Project: Patient-Friendly Clinical Text Summarization
Exploring transformer-based summarization models to improve patient comprehension of complex clinical notes.
Overview
This project investigates transformer-based summarization approaches—specifically T5, BART, and PEGASUS—to generate patient-friendly clinical text from complex medical notes. The focus is on serving low-health-literacy populations, ensuring that summaries retain both informativeness and readability.
Key Features
- Evaluation of state-of-the-art transformer summarization models in the clinical domain.
- Dual evaluation objective:
- Automatic metrics: ROUGE, BLEU.
- Readability metrics: Flesch-Kincaid Grade Level, SMOG Index.
- Experiments conducted on real-world and semi-synthetic clinical datasets.
- Special emphasis on balancing semantic fidelity with patient comprehension.
Approach
- Model Selection
- Fine-tuned T5, BART, and PEGASUS for abstractive summarization.
- Leveraged domain-specific preprocessing to handle medical terminology.
- Dual Evaluation Objective
- Informativeness assessed using ROUGE and BLEU scores.

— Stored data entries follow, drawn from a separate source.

Definition Elf64Header_parse (data : list Z) : exec (result Elf64Header ElfError) :=
  let len := Z.of_nat (length data) in
  if len <? ELF64_EHDR_SIZE then Ret (Err Truncated) else
  magic ← slice data 0 4;
  if negb (bytes_eqb magic ELF_MAGIC) then Ret (Err BadMagic) else
  class ← idx data 4;
  if negb (class =? ELFCLASS64) then Ret (Err UnsupportedClass) else
  encoding ← idx data 5;
  if negb (encoding =? ELFDATA2LSB) then Ret (Err UnsupportedEncoding) else
  e_type ← le_u16 data 16;
  if negb (e_type =? ET_REL) && negb (e_type =? ET_EXEC) && negb (e_type =? ET_DYN)
  then Ret (Err UnsupportedType) else
  e_machine ← le_u16 data 18;
  if negb (e_machine =? EM_X86_64) then Ret (Err UnsupportedMachine) else
  e_entry ← le_u64 data 24;
  e_phoff ← le_u64 data 32;
  e_shoff ← le_u64 data 40;
  e_phentsize ← le_u16 data 54;
  e_phnum ← le_u16 data 56;
  e_shentsize ← le_u16 data 58;
  e_shnum ← le_u16 data 60;
  e_shstrndx ← le_u16 data 62;
  p ← check_phdrs len e_type e_phoff e_phnum e_phentsize;
  match p with
  | Err e => Ret (Err e)
  | Ok _ =>
      s ← check_shdrs len e_shoff e_shnum e_shentsize;
      match s with
      | Err e => Ret (Err e)
      | Ok _ => Ret (Ok (mkElf64Header e_type e_machine e_entry e_phoff e_phnum e_phentsize
                           e_shoff e_shentsize e_shnum e_shstrndx))
      end
  end.

Definition Elf64Header_elf_type (self : Elf64Header) : exec ElfType :=
  if e_type self =? ET_REL then Ret Rel
  else if e_type self =? ET_EXEC then Ret Exec
  else if e_type self =? ET_DYN then Ret Dyn
  else Panic.

Record Elf64ProgramHeader : Type := mkElf64ProgramHeader {
  p_type : Z;
  p_flags : Z;
  p_offset : Z;
  p_vaddr : Z;
  p_filesz : Z;
  p_memsz : Z;
}.

Definition Elf64ProgramHeader_parse (data : list Z) (file_offset : Z) : exec Elf64ProgramHeader :=
  b ← slice data file_offset (Z.of_nat (length data));
  seg_type ← le_u32 b 0;
  flags ← le_u32 b 4;
  offset ← le_u64 b 8;
  vaddr ← le_u64 b 16;
  filesz ← le_u64 b 32;
  memsz ← le_u64 b 40;
  Ret (mkElf64ProgramHeader seg_type flags offset vaddr filesz memsz).

(** ** Files and their segments (segment.rs) *)

Record ElfFile : Type := mkElfFile {
  elf_data : list Z;
  elf_header : Elf64Header;
}.

Record LoadSegment : Type := mkLoadSegment {
  ls_vaddr : Z;
  ls_data : list Z;
  ls_memsz : Z;
  ls_flags : Z;
}.

Definition ElfFile_parse (data : list Z) : exec (result ElfFile ElfError) :=
  r ← Elf64Header_parse data;
  match r with
  | Err e => Ret (Err e)
  | Ok header => Ret (Ok (mkElfFile data header))
  end.

Definition entry_point (self : ElfFile) : Z := e_entry (elf_header self).

Definition elf_type (self : ElfFile) : exec ElfType := Elf64Header_elf_type (elf_header self).

(** The closure of [load_segments], for the program header [i]. *)
Definition load_segment (self : ElfFile) (i : Z) : exec (option LoadSegment) :=
  let data := elf_data self in
  let len := Z.of_nat (length data) in
  d ← mul64 i (e_phentsize (elf_header self));
  offset ← add64 (e_phoff (elf_header self)) d;
  last ← add64 offset ELF64_PHDR_SIZE;
  if len <? last then Ret None else
  phdr ← Elf64ProgramHeader_parse data offset;
  if negb (p_type phdr =? PT_LOAD) then Ret None else
  let file_offset := p_offset phdr in
  let file_size := p_filesz phdr in
  seg_data ← (if file_size =? 0 then Ret []
              else
                file_end ← add64 file_offset file_size;
                if file_end <=? len then slice data file_offset file_end
                else slice data (file_offset `min` len) len);
  Ret (Some (mkLoadSegment (p_vaddr phdr) seg_data (p_memsz phdr) (p_flags phdr))).

(** The iterator of [load_segments], from header [i] on, [n] headers left, in
    a loop with body [body]; the body may leave the loop with an error. *)
Fixpoint for_segments {S E} (self : ElfFile) (body : LoadSegment -> S -> exec (result S E))
    (i : Z) (n : nat) (s : S) : exec (result S E) :=
  match n with
  | O => Ret (Ok s)
  | Datatypes.S n' =>
      o ← load_segment self i;
      match o with
      | None => for_segments self body (i + 1) n' s
      | Some seg =>
          r ← body seg s;
          match r with
          | Err e => Ret (Err e)
          | Ok s => for_segments self body (i + 1) n' s
          end
      end
  end.

(** ** Sections, symbols and strings (section.rs) *)

Definition SHT_SYMTAB : Z := 2.
Definition SHT_RELA : Z := 4.
Definition SHT_DYNSYM : Z := 11.
Definition SHF_ALLOC : Z := 2.
Definition SHN_UNDEF : Z := 0.
Definition ELF64_SYM_SIZE : Z := 24.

- Readability assessed using Flesch-Kincaid and SMOG indexes.
- Datasets
- Real-world clinical notes.
- Semi-synthetic patient education datasets.
- Analysis
- Compared readability and informativeness across models.

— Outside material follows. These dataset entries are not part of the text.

(* ===== verification/Region.v ===== *)
(** * Virtual address region allocators (kernel/mm/src/region.rs)

    The bump allocator of the kernel heap and the free-list allocator of
    stacks, MMIO and user mappings.  The free-list allocator is proved against
    the set of allocated addresses: [allocate] adds a fresh interval to it and
    fails only when no interval of the size is free, [deallocate] removes the
    interval. *)

From S2P Require Import Prelude Addr Layout Std Extern.

Definition PAGE_SIZE : Z := 4096.
Definition PAGE_MASK : Z := 0xFFF.

Definition page_align_up (size : Z) : exec Z :=
  s ← add64 size PAGE_MASK;
  Ret (Z.land s (not64 PAGE_MASK)).

(** ** [RegionAllocator] *)

Record RegionAllocator : Type := mkRegionAllocator { ra_region : VirtRegion; ra_next : Z }.

Definition RegionAllocator_new (region : VirtRegion) : RegionAllocator :=
  mkRegionAllocator region (vr_base region).

Definition RegionAllocator_allocate (self : RegionAllocator) (size : Z)
    : exec (RegionAllocator * option VirtAddr) :=
  aligned_size ← page_align_up size;
  end_ ← add64 (ra_next self) aligned_size;
  region_end ← add64 (vr_base (ra_region self)) (vr_max_size (ra_region self));
  if region_end <? end_ then Ret (self, None) else
  let base := ra_next self in
  Ret (mkRegionAllocator (ra_region self) end_, Some (VirtAddr_new_truncate base)).

Definition RegionAllocator_current (self : RegionAllocator) : VirtAddr :=
  VirtAddr_new_truncate (ra_next self).

Definition RegionAllocator_used (self : RegionAllocator) : exec Z :=
  sub64 (ra_next self) (vr_base (ra_region self)).

(** ** [FreeRegionAllocator] *)

Inductive RegionAllocError : Type := FreeListFull.

Record FreeRange : Type := mkFreeRange { fr_base : Z; fr_size : Z }.

Section Defs.
Context {V : Type} {N : Z} `{AV : ArrayVec FreeRange V N}.

Record FreeRegionAllocator : Type := mkFreeRegionAllocator {
  fra_region : VirtRegion;
  fra_free_list : V;
  fra_watermark : Z;
}.

Definition FreeRegionAllocator_new (region : VirtRegion) : FreeRegionAllocator :=
  mkFreeRegionAllocator region av_new (vr_base region).

(** The first-fit scan of [allocate], from index [i], [n] entries left. *)
Fixpoint first_fit (free_list : V) (aligned_size i : Z) (n : nat) : exec (option (V * Z)) :=
  match n with
  | O => Ret None
  | S n =>
      entry ← idx (av_as_slice free_list) i;
      if aligned_size <=? fr_size entry then
        let base := fr_base entry in
        if fr_size entry =? aligned_size then
          '(free_list', _) ← av_remove free_list i;
          Ret (Some (free_list', base))
        else
          b ← add64 (fr_base entry) aligned_size;
          s ← sub64 (fr_size entry) aligned_size;
          free_list' ← av_set free_list i (mkFreeRange b s);
          Ret (Some (free_list', base))
      else first_fit free_list aligned_size (i + 1) n
  end.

- Identified trade-offs between lexical simplification and information preservation.
Results & Evaluation
- BART achieved the best balance between informativeness and readability.
- PEGASUS produced highly faithful summaries but often retained technical jargon.
- T5 excelled at simplifying text but occasionally omitted key clinical details.
Model | ROUGE-L | BLEU | Flesch-Kincaid ↓ | SMOG ↓ |
---|---|---|---|---|
T5 | 0.xx | 0.xx | x.xx | x.xx |
BART | 0.xx | 0.xx | x.xx | x.xx |
PEGASUS | 0.xx | 0.xx | x.xx | x.xx |
(Lower readability scores = simpler, more patient-friendly text)
Key Insights
- Readability scores often inversely correlated with informativeness metrics.
- Controlled generation and lexical simplification techniques are promising next steps.
- Balancing semantic fidelity with ease of understanding remains the main challenge.
Codebase
Conclusion
This work highlights the potential of transformer-based summarization in improving patient comprehension of complex clinical documents. Future work will focus on controlled text generation, vocabulary simplification, and integrating domain adaptation for specialized medical contexts.